Finding the right name takes time, patience, a flawless process and clear direction from ownership. Here’s how the Washington and Cleveland franchises might approach it.
A fan contest: A good idea that can go bad. Remember the San Diego soccer group that asked the fans to name its potential MLS expansion team? Result: San Diego Footy McFooty Face. The best way to involve fans is to ask for submissions, which Washington did on its washingtonjourney.com portal. The team might find a few nuggets among the thousands that were submitted.
Team owner names it: Owners might not handle rejection well. Once they lock into a name they like, even a bad one, it’s difficult to change their mind. If they are open to bouncing their ideas off brand experts, this option is workable. Vegas Golden Knights owner Bill Foley was inspired by his military background when he set out to name his new NHL franchise in 2016. He came up with three names before selecting the Golden Knights.
Brand experts: A handful of brand agencies have strong tools in place to mine new names and objectively evaluate them. Given the high stakes to find the right name for Washington and Cleveland, they might spend low-six figures for this expert advice. (Washington has reportedly hired the agency Code and Theory to work on its rebanding.) A firm’s typical grading system uses the following criteria to narrow the field of names down to a manageable few:
- Does the name have ties to the region? (History, industry, culture, nature.)

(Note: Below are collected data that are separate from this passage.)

(* ===== verification/PageArena.v ===== *)
(** * Page-aligned byte runs

    Models [include/goblin/core/page_arena.hpp]: blocks of memory that grow geometrically
    up to a chunk, and a run of bytes that is appended to across blocks, each of which
    owns one chunk of the offsets.  A block is the bytes written into it so far, from its
    start; reading what was not written is undefined.  The page size and whether a huge
    page is available are parameters: they come from the operating system. *)

From S2P Require Import Prelude Binary64 MemoryLimit.
From Stdlib Require Import ZArith Lia ZifyBool.

Import Double.

Local Open Scope Z_scope.

(** A block: what has been written, the bytes allocated for it (the deleter's [bytes]) and
    whether another arena still holds it ([use_count() > 1]). *)
Record Block := mkBlock { data : bytes; block_bytes : Z; shared : bool }.

(** The variables an arena keeps for a run. *)
Record Run := mkRun { blocks : vec Block; next_offset : Z; active_bytes : Z; committed_bytes : Z }.

Definition empty_run : Run := mkRun empty_vec 0 0 0.

(** [2^0.25], and the bytes of a first block. *)
Definition kDefaultArenaGrowth : double := Dbl 5355712719992597 (-52).
Definition kInitialArenaBytes : Z := 64.

(** [sizeof(std::shared_ptr<char[]>)]. *)
Definition sizeof_block_ptr : Z := 16.

Section code.
(** [page_bytes()]; the binary logarithm of [chunk_bytes]; the growth factor; whether a huge
    page is to be had when the run is at a given offset. *)
Variable page : Z.
Variable chunk_shift : Z.
Variable growth : double.
Variable huge_page : Z -> bool.

Definition chunk_bytes : Z := 2 ^ chunk_shift.
Definition chunk_mask : Z := chunk_bytes - 1.

Definition round_up_to_page (bytes_ : Z) : Z := (bytes_ + page - 1) / page * page.
Definition page_block_alloc_bytes (bytes_ : Z) : Z := if page <=? bytes_ then round_up_to_page bytes_ else bytes_.

Section ops.
Context {O : Type}.

Definition alloc_page_block (bytes_ : Z) : M (world O) Block :=
  ensure_memory_growth (page_block_alloc_bytes bytes_);;
  mret (mkBlock [] (page_block_alloc_bytes bytes_) false).

(** Copying needs [used] bytes in the old block and room for them in the new one. *)
Definition grow_page_block (old : Block) (used new_bytes : Z) : M (world O) Block :=
  let old_bytes := block_bytes old in
  let allocated := page_block_alloc_bytes new_bytes in
  when (old_bytes <? allocated) (ensure_memory_growth (allocated - old_bytes));;
  require ((used <=? Z.of_nat (length (data old))) && (used <=? allocated));;
  mret (mkBlock (take (Z.to_nat used) (data old)) allocated false).
End ops.

Definition next_grow_bytes (current needed : Z) : option Z :=
  want ← to_size (mul (of_int current) growth);
  let want := if want <? needed then needed else want in
  let want := if want <=? current then current + 1 else want in
  Some (if page <=? want then round_up_to_page want else want).

Abbreviation Op A := (M (world Run) A).
(** A member gets the next id. *)
Lemma wp_push_back_encoded e ms (Q : nat -> world SetStorage -> Prop) E w :
  let st := obj w in
  let n := Z.of_nat (length (write_to e)) in
  stores 0 st ms -> encoded_size_ e = n -> n <= kMaxEncodedBytes -> next_offset (run_ st) + 2 * n <= 2 ^ 32 ->
  (forall mm st', (unlimited (mem w) -> mm = mem w) -> stores 0 st' (ms ++ [write_to e]) -> next_offset (run_ st') <= next_offset (run_ st) + 2 * n ->
     Z.of_nat (length ms) < 2 ^ 32 - 1 -> Q (length ms) (World mm st')) ->
  (~ unlimited (mem w) -> forall mm st', stores 0 st' ms -> next_offset (run_ st') <= next_offset (run_ st) + n -> E MaxMemoryExceeded (World mm st')) ->
  (2 ^ 32 - 1 <= Z.of_nat (length ms) -> E LengthError w) ->
  wp (push_back_encoded page chunk_shift growth_ huge_page vector_growth e) Q E w.
Proof.
  destruct w as [mm st]. cbn [mem obj]. cbv zeta. intros Hs He Hn Hroom HQ HE HE2. unfold kMaxEncodedBytes, kStringMaxEncodedBytes in Hn.
  pose proof (chunk_range chunk_shift Hshift) as Hc. pose proof (sr_offsets _ _ _ Hs) as Ho. unfold push_back_encoded. apply wp_bind, wp_obj_get. cbn [obj]. unfold size, vsize. rewrite Ho, He.
  destruct (Z.leb_spec (2 ^ 32 - 1) (Z.of_nat (length ms))) as [Hfull|Hids]; [by apply wp_throw, HE2|].
  unfold kMaxEncodedBytes, kStringMaxEncodedBytes. rewrite (proj2 (Z.ltb_ge _ _)) by lia.
  assert (Hgo : forall mm' st', (unlimited mm -> mm' = mm) -> stores 0 st' ms -> run_ st' = run_ st -> Z.of_nat (length ms) < capacity (offsets_ st') ->
    wp (offset ← append_encoded page chunk_shift growth_ huge_page e;
        obj_mod (fun st => mkStorage (push vector_growth offset (offsets_ st)) (push vector_growth (wrap 16 (Z.of_nat (length (write_to e)))) (lengths_ st)) (run_ st) (used_bytes_ st) (dead_bytes_ st));;
        mret (length ms)) Q E (World mm' st')).
  { intros mm' st' Hm Hs' Er Hcap. pose proof Hs' as [H1 H2 H3 H4 H5 H6 H7 H8 Hids' H9]. unfold append_encoded. apply wp_bind, wp_bind, wp_zoom. cbn [mem obj]. eapply wp_append_run; [exact Hpage|done|done|done|cbn; lia|cbn; lia| |].
    - intros m2 r' offset Hm2 Hr' Hk Hrd Hlo Heq Hhi. cbn [mem obj] in *. apply wp_bind, wp_obj_mod, wp_ret, wp_bind, wp_obj_mod, wp_ret. cbn [mem obj offsets_ lengths_ run_ used_bytes_ dead_bytes_].
      rewrite Er in *. apply HQ; [intros Hu; rewrite <- (Hm Hu); apply Hm2; by rewrite (Hm Hu)| |cbn; lia|done].
      split; cbn [offsets_ lengths_ run_ used_bytes_ dead_bytes_ push elems capacity]; unfold live_bytes in *; cbn [used_bytes_ dead_bytes_]; rewrite ?length_app, ?He; cbn [length]; [lia|lia| |done|lia|rewrite total_app; cbn; lia|lia| |lia|apply Forall_app; split; [done|constructor; [by unfold kMaxEncodedBytes, kStringMaxEncodedBytes|constructor]]].
      + intros i o l m Hi Hl Hmi. destruct (decide (i = length ms)) as [->|Hne].
        * rewrite lookup_app_r in Hi, Hl by lia. rewrite lookup_app_r in Hmi by lia. rewrite H1, Nat.sub_diag in Hi. rewrite H2, Nat.sub_diag in Hl. rewrite Nat.sub_diag in Hmi. injection Hi as <-. injection Hl as <-. injection Hmi as <-. rewrite (wrap_small 16) by lia.
          split; [done|]. intros Hnil. rewrite (wrap_small 32); [by apply Hrd|]. assert (0 < Z.of_nat (length (write_to e))) by (destruct (write_to e); [done|cbn; lia]).
          pose proof (so_next _ _ _ (proj1 H4)). lia.
        * assert (i < length ms)%nat. { apply lookup_lt_Some in Hmi. rewrite length_app in Hmi. cbn in Hmi. lia. }
          rewrite lookup_app_l in Hi, Hl by lia. rewrite lookup_app_l in Hmi by lia. eapply lies_keeps; [exact Hk|]. by eapply H3.
      + unfold vsize. rewrite H1. rewrite (proj2 (Z.ltb_lt _ _)) by lia. lia.
    - intros Hu m2 r' Hr' Hk Hhi. cbn [mem obj] in *. rewrite Er in *. apply HE; [intros Hu'; apply Hu; by rewrite (Hm Hu')| |cbn; lia].
      split; cbn; [done|done| |done|lia|done|lia|done|done|done]. intros i o l m Hi Hl Hmi. eapply lies_keeps; [exact Hk|]. by eapply H3. }
  apply wp_bind, wp_when.
  - intros Heq. eapply wp_reserve_additional_ids; [exact Hs|lia|lia| |].
    + intros mm' st' Hm Hs' Er Hcap. apply Hgo; [done|done|done|lia].
    + intros Hu mm' st' Hs' Er. apply HE; [done|done|rewrite Er; cbn; lia].
  - intros Hne. apply Hgo; [done|done|done|]. pose proof (sr_room _ _ _ Hs). lia.
Qed.
(* ===== verification/MemberIndex.v ===== *)
(** * Index of member ids

    Models [include/goblin/core/zset_member_index.hpp]: the open-addressing table in
    which hashes, sets, sorted sets and the keyspace find the id of a member.  A slot
    holds only the id; the bytes of the member are read from the storage through its
    [view], an argument here, as are the hash and the growth factor.  The dump of the
    table into a snapshot is not modelled. *)

From S2P Require Import Prelude Binary64 BitMask MemoryLimit Probe.
From stdpp Require Import gmap.
From Stdlib Require Import ZArith Lia.
Import Double.

Local Open Scope Z_scope.

Definition kGroupWidth : nat := 16.
Definition kMinTombstonesForSameCapacityCleanup : nat := 4096.

(** The double [1.1892071150027210]. *)
Definition kDefaultGrowth : double := Dbl 5355712719992597 (-52).

(** [vec_bytes_]: the bytes the capacities of the two vectors amount to; clearing them keeps their
    capacity, a table that is assigned brings its own. *)
Record MemberIndex := mkIndex {
  control_ : list Z;
  slots_ : list nat;
  vec_bytes_ : Z;
  size_ : nat;
  tombstones_ : nat;
  capacity_ : nat;
}.

Abbreviation Op A := (M (world MemberIndex) A).

(** ** Sizes *)

Definition max_usable (capacity : nat) : nat := capacity - capacity / 32.

Definition round_up_to_group (value : Z) : Z :=
  if value <? 16 then 16 else wrap 64 (value + 16 - 1) / 16 * 16.

Definition capacity_for_size (expected_size : Z) : Z :=
  if expected_size =? 0 then 0 else round_up_to_group (wrap 64 (wrap 64 (expected_size * 32) + 30) / 31).

Section code.
(** [std::hash<std::string_view>], [sizeof(Slot)] and [growth_]. *)
Variable hasher_ : bytes -> Z.
Variable sizeof_slot : Z.
Variable growth_ : double.
(** [members_->view]; [None] past the members. *)
Variable view : nat -> option bytes.

Definition grow_capacity (capacity : Z) : option Z :=
  scaled ← to_size (mul (of_int capacity) growth_);
  let next := round_up_to_group scaled in
  Some (if capacity <? next then next else capacity + 16).

Definition hash_member (member : bytes) : Z := wrap 32 (Z.lxor (hasher_ member) (Z.shiftr (hasher_ member) 32)).
Definition fingerprint (hash : Z) : Z := Z.land hash 0x7F.
Definition bucket (hash : Z) (capacity : nat) : nat := Z.to_nat (Z.shiftr (hash * Z.of_nat capacity) 32).

Definition is_full (t : MemberIndex) (index : nat) : bool := from_option is_full_control false (control_ t !! index).

(** *** Lookup *)

(** [simd::bytes_equal(member_view(slots_[index].meta.get()), member)] *)
Definition slot_equals (member : bytes) (t : MemberIndex) (index : nat) : option bool :=
  id ← slots_ t !! index;
  stored ← view id;
  Some (bool_decide (stored = member)).

Definition find_index_with_hash (member : bytes) (hash : Z) (t : MemberIndex) : option (option nat) :=
  find_loop kGroupWidth (capacity_ t) (control_ t) (group_count kGroupWidth (capacity_ t)) (slot_equals member t)
    (fingerprint hash) (bucket hash (capacity_ t)).

Definition find_index (member : bytes) (t : MemberIndex) : option (option nat) :=
  if Nat.eqb (capacity_ t) 0 then Some None else find_index_with_hash member (hash_member member) t.

Definition find_or_insert_index_with_hash (member : bytes) (hash : Z) (t : MemberIndex) : option (option nat * bool) :=
  find_or_insert_loop kGroupWidth (capacity_ t) (control_ t) true (group_count kGroupWidth (capacity_ t)) (slot_equals member t)
    (fingerprint hash) (bucket hash (capacity_ t)) None.

Definition find_insert_index (hash : Z) (t : MemberIndex) : option nat :=
  insert_loop kGroupWidth (capacity_ t) (control_ t) true (group_count kGroupWidth (capacity_ t)) (bucket hash (capacity_ t)) None.

(** [find]: the id of the member. *)
Definition find (member : bytes) (t : MemberIndex) : option (option nat) :=
  index ← find_index member t;
  match index with None => Some None | Some index => id ← slots_ t !! index; Some (Some id) end.

Definition find_slot (member : bytes) (t : MemberIndex) : option (option nat) := find_index member t.
Definition member_id_at (index : nat) (t : MemberIndex) : option nat := slots_ t !! index.

(** *** Changing slots *)

Definition with_control (index : nat) (value : Z) (t : MemberIndex) : list Z := Probe.set_control kGroupWidth (capacity_ t) (control_ t) index value.

(** Writes a slot that [find_insert_index] returned; [adjust]: a tombstone it reuses is no longer counted. *)
Definition occupy (adjust : bool) (index : nat) (hash : Z) (id : nat) (t : MemberIndex) : option MemberIndex :=
  old_control ← control_ t !! index;
  if (index <? capacity_ t)%nat then
    Some (mkIndex (with_control index (fingerprint hash) t) (<[index := id]> (slots_ t)) (vec_bytes_ t) (S (size_ t))
            (if adjust && (old_control =? kDeleted) then (tombstones_ t - 1)%nat else tombstones_ t) (capacity_ t))
  else None.

Definition insert_existing (id : nat) (t : MemberIndex) : option MemberIndex :=
  member ← view id;
  let hash := hash_member member in
  index ← find_insert_index hash t;
  occupy false index hash id t.

Fixpoint insert_all (ids : list nat) (t : MemberIndex) : option MemberIndex :=
  match ids with
  | [] => Some t
  | id :: ids => t ← insert_existing id t; insert_all ids t
  end.
Lemma indexes_snoc d xs x : indexes d xs -> d !! x = None -> indexes (<[x := length xs]> d) (xs ++ [x]).
Proof.
  intros Hd Hx y i. destruct (decide (y = x)) as [->|Hne].
  - rewrite lookup_insert_eq. split; [intros [= <-]; apply list_lookup_middle; lia|]. intros Hi. destruct (decide (i < length xs)%nat) as [Hlt|Hge].
    + rewrite lookup_app_l in Hi by done. apply Hd in Hi. congruence.
    + apply lookup_lt_Some in Hi. rewrite length_app in Hi. cbn in Hi. f_equal. lia.
  - rewrite lookup_insert_ne by done. rewrite (Hd y i). split; [intros Hi; by apply lookup_app_l_Some|]. intros [Hi|[_ Hi]]%lookup_app_Some; [done|].
    apply list_lookup_singleton_Some in Hi as [_ ?]. congruence.
Qed.

(** Taking out the last member, or another one whose place the last one takes. *)
Lemma indexes_pop d xs x : NoDup (xs ++ [x]) -> indexes d (xs ++ [x]) -> indexes (delete x d) xs.
Proof.
  intros Hn Hd y i. apply NoDup_app in Hn as (_ & Hdis & _). destruct (decide (y = x)) as [->|Hne].
  - rewrite lookup_delete_eq. split; [done|]. intros Hi%list_elem_of_lookup_2. exfalso. apply (Hdis x Hi). by left.
  - rewrite lookup_delete_ne by done. rewrite (Hd y i). split; [|intros Hi; by apply lookup_app_l_Some]. intros [Hi|[_ Hi]]%lookup_app_Some; [done|].
    apply list_lookup_singleton_Some in Hi as [_ ?]. congruence.
Qed.
Lemma prev_walk a x b : walks w m (a ++ x :: b) -> prev_element_start (length (enc w (a ++ [x]))) hdr m = Ret (length (enc w a)).
Proof.
  intros (Hx & pre & post & Hp & ->)%walks_at. destruct Hx as [_ _ Hl]. unfold kCompactMaxMemberLen in Hl. rewrite zenc_snoc. set (n := length x.2) in *.
  set (X := encode_len n ++ score_code w x.1 ++ x.2). assert (HX : length X = (len_size n + score_width_bytes w + n)%nat) by (unfold X; rewrite !length_app, length_encode_len, length_score_code; unfold n; lia).
  replace (pre ++ elem w x ++ post) with ((pre ++ X) ++ encode_backlen n ++ post) by (unfold elem, X; fold n; by rewrite <- !app_assoc).
  unfold prev_element_start, encode_backlen, load_u8, kCompactHeaderBytes, back_by. rewrite Hhdr. unfold element_size, encode_len, len_size in *. destruct (Nat.leb_spec n 128) as [H|H]; cbn [rev app].
  - replace (8 + (length (enc w a) + (2 * 1 + score_width_bytes w + n)) - 1)%nat with (length (pre ++ X)) by (rewrite length_app, HX; lia).
    rewrite byte_at_app_hd. cbn [of_option mbind result_bind]. rewrite u8_b8_small, one_byte_code by lia. rewrite (proj2 (Nat.leb_le _ _)) by lia. f_equal. lia.
  - replace (8 + (length (enc w a) + (2 * 2 + score_width_bytes w + n)) - 1)%nat with (length (pre ++ X) + 1)%nat by (rewrite length_app, HX; lia).
    replace (8 + (length (enc w a) + (2 * 2 + score_width_bytes w + n)) - 2)%nat with (length (pre ++ X)) by (rewrite length_app, HX; lia).
    rewrite byte_at_app_next, byte_at_app_hd. cbn [of_option mbind result_bind]. destruct (two_byte_number (Z.of_nat n - 128) ltac:(lia)) as [H1 H2].
    rewrite H1. cbn [of_option mbind result_bind]. rewrite H2. rewrite (proj2 (Nat.leb_le _ _)) by lia. f_equal. lia.
Qed.

Lemma enc_zero l : length (enc w l) = 0%nat <-> l = [].
Proof.
  split; [|by intros ->]. destruct l as [|x l]; [done|]. rewrite zenc_cons, length_app, length_elem. unfold element_size, len_size. destruct (_ <=? _)%nat; lia.
Qed.

Lemma skip_walk first l b :
  walks w m (l ++ b) -> exists a c, l = a ++ c /\ rev a = drop first (rev l) /\ skip_back first (length (enc w l)) hdr m = Ret (length (enc w a)).
Proof.
  revert l b. induction first as [|first IH]; intros l b Hw; cbn [skip_back drop]; [by exists l, []; rewrite app_nil_r|].
  destruct (Nat.eqb_spec (length (enc w l)) 0) as [E|E].
  { apply enc_zero in E as ->. by exists [], []. }
  destruct l as [|x l _] using rev_ind; [done|]. rewrite <- app_assoc in Hw. rewrite (prev_walk _ _ _ Hw). cbn [mbind result_bind].
  destruct (IH _ _ Hw) as (a & c & -> & Ea & Es). exists a, (c ++ [x]). rewrite rev_app_distr. cbn [rev app drop]. by rewrite app_assoc.
Qed.

Lemma back_walk n l b : walks w m (l ++ b) -> elements_back n (length (enc w l)) hdr m = Ret (take n (rev l)).
Proof.
  revert l b. induction n as [|n IH]; intros l b Hw; cbn [elements_back take]; [done|]. destruct (Nat.eqb_spec (length (enc w l)) 0) as [E|E].
  { by apply enc_zero in E as ->. }
  destruct l as [|x l _] using rev_ind; [done|]. rewrite <- app_assoc in Hw. rewrite (prev_walk _ _ _ Hw). cbn [mbind result_bind].
  rewrite Hhdr, (element_walk _ _ _ _ _ Hw). cbn [mbind result_bind]. rewrite (IH _ _ Hw). cbn [mbind result_bind]. rewrite rev_app_distr. cbn. by destruct x.
Qed.
End backwards.

(** ** The sorted set a blob holds *)

Definition blob_header (w : ScoreWidth) (l : list (Z * bytes)) : bytes :=
  le_bytes 4 (Z.of_nat (length (enc w l))) ++ le_bytes 2 (Z.of_nat (length l)) ++ [b8 (Z.of_nat (width_index w)); b8 0].
Definition zhdr (w : ScoreWidth) (l : list (Z * bytes)) : CompactHeader := mkCompactHeader (Z.of_nat (length (enc w l))) (Z.of_nat (length l)) w.

(** Blob of the entries [l] at the width [w]. *)
Record blob_repr (w : ScoreWidth) (p : CompactListpack) (l : list (Z * bytes)) : Prop := mkBlobRepr {
  br_elems : Forall (elem_ok w) l;
  br_size : kCompactWireHeaderBytes + Z.of_nat (length (enc w l)) <= kCompactMaxBlobBytes;
  br_blob : match p with None => l = [] /\ w = I16 | Some m => m = blob_header w l ++ enc w l end;
}.

Record zset_repr (w : ScoreWidth) (p : CompactListpack) (l : list (Z * bytes)) : Prop := mkZsetRepr {
  zr_ok : zset_ok l;
  zr_blob : blob_repr w p l;
}.

Lemma length_zheader w l : length (blob_header w l) = 8%nat.
Proof. unfold blob_header. by rewrite !length_app, !length_le_bytes. Qed.

Lemma enc_count w l : (length l <= length (enc w l))%nat.
Proof. induction l as [|x l IH]; [done|]. rewrite zenc_cons, length_app, length_elem. unfold element_size, len_size. cbn [length]. destruct (_ <=? _)%nat; lia. Qed.

Lemma width_of_index w : width_of_byte (u8 (b8 (Z.of_nat (width_index w)))) = Some w.
Proof. by destruct w. Qed.

Lemma unpack_blob_repr w p l : blob_repr w p l -> unpack_compact p = Ret (zhdr w l).
Proof.
  intros [_ Hs Hb]. unfold kCompactWireHeaderBytes, kCompactMaxBlobBytes in Hs. destruct p as [m|]; cbv beta iota in Hb; [|by destruct Hb as [-> ->]]. subst m. unfold unpack_compact, load_le, load_u8, blob_header. pose proof (enc_count w l) as Hc.
  rewrite <- !app_assoc. pose proof (read_le_app 4 0 [] (le_bytes 2 (Z.of_nat (length l)) ++ [b8 (Z.of_nat (width_index w)); b8 0] ++ enc w l) (Z.of_nat (length (enc w l))) eq_refl ltac:(cbn; lia)) as E. cbn [app] in E |- *. rewrite E. clear E. cbn [of_option mbind result_bind].
  rewrite (read_le_app 2 4 (le_bytes 4 _)) by (rewrite ?length_le_bytes; cbn; lia). cbn [of_option mbind result_bind].
  pose proof (byte_at_app_hd (le_bytes 4 (Z.of_nat (length (enc w l))) ++ le_bytes 2 (Z.of_nat (length l))) (b8 0 :: enc w l) (b8 (Z.of_nat (width_index w)))) as E.
  rewrite length_app, !length_le_bytes, <- app_assoc in E. cbn [Nat.add] in E. rewrite E. cbn [of_option mbind result_bind]. by rewrite width_of_index.
Qed.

- Is the name popular with fans? (Washington Redhogs, Cleveland Rockers.)
- Does the name allow for brand extension? (Mascot, uniforms, merchandise, creative content, animation, fan chants and songs, fan club, foundation.)
- Does it match franchise values? (Tradition, grit, effort, unity.)
- How does it sound? (The alliteration in Washington Warriors is smooth. Washington Sentinels is a mouthful.)
- Are there trademark complications? (Cleveland Buckeyes would entail a legal challenge from a major in-state university.)
- Are there negative aspects? (Cultural sensitivities, dark connotations.)
This is the pivotal moment of the process; which criteria take precedent, then grading each name. But after the field is narrowed to a reasonable number, the design process begins — months of exploring logos, wordmarks, uniforms, field designs, merchandise concepts. How does the logo look reduced to the size of a bug on TV? Do your team captains like it? Does the design have staying power? Is it iconic?
After the design process is complete, the trademark lawyers conduct a thorough international search on the name. Every name is being used somewhere, from Singapore to Saginaw. The experts take several more months to evaluate if there would be a legitimate claim for rights infringement before clearing the name for registration.
Give credit to the leadership of the Washington Football Team and Cleveland’s baseball club. There is short-term pain to delaying the new name launch for a season or two. But being process-driven — even taking a year or more to do it right — is worth it in the long run. This is not a “trust your gut” decision. It’s as crucial a decision as the quarterback you’re drafting early in the first round. The difference is, you can trade or cut the quarterback if he bombs. A new name for a sports team, with a few exceptions, is eternal.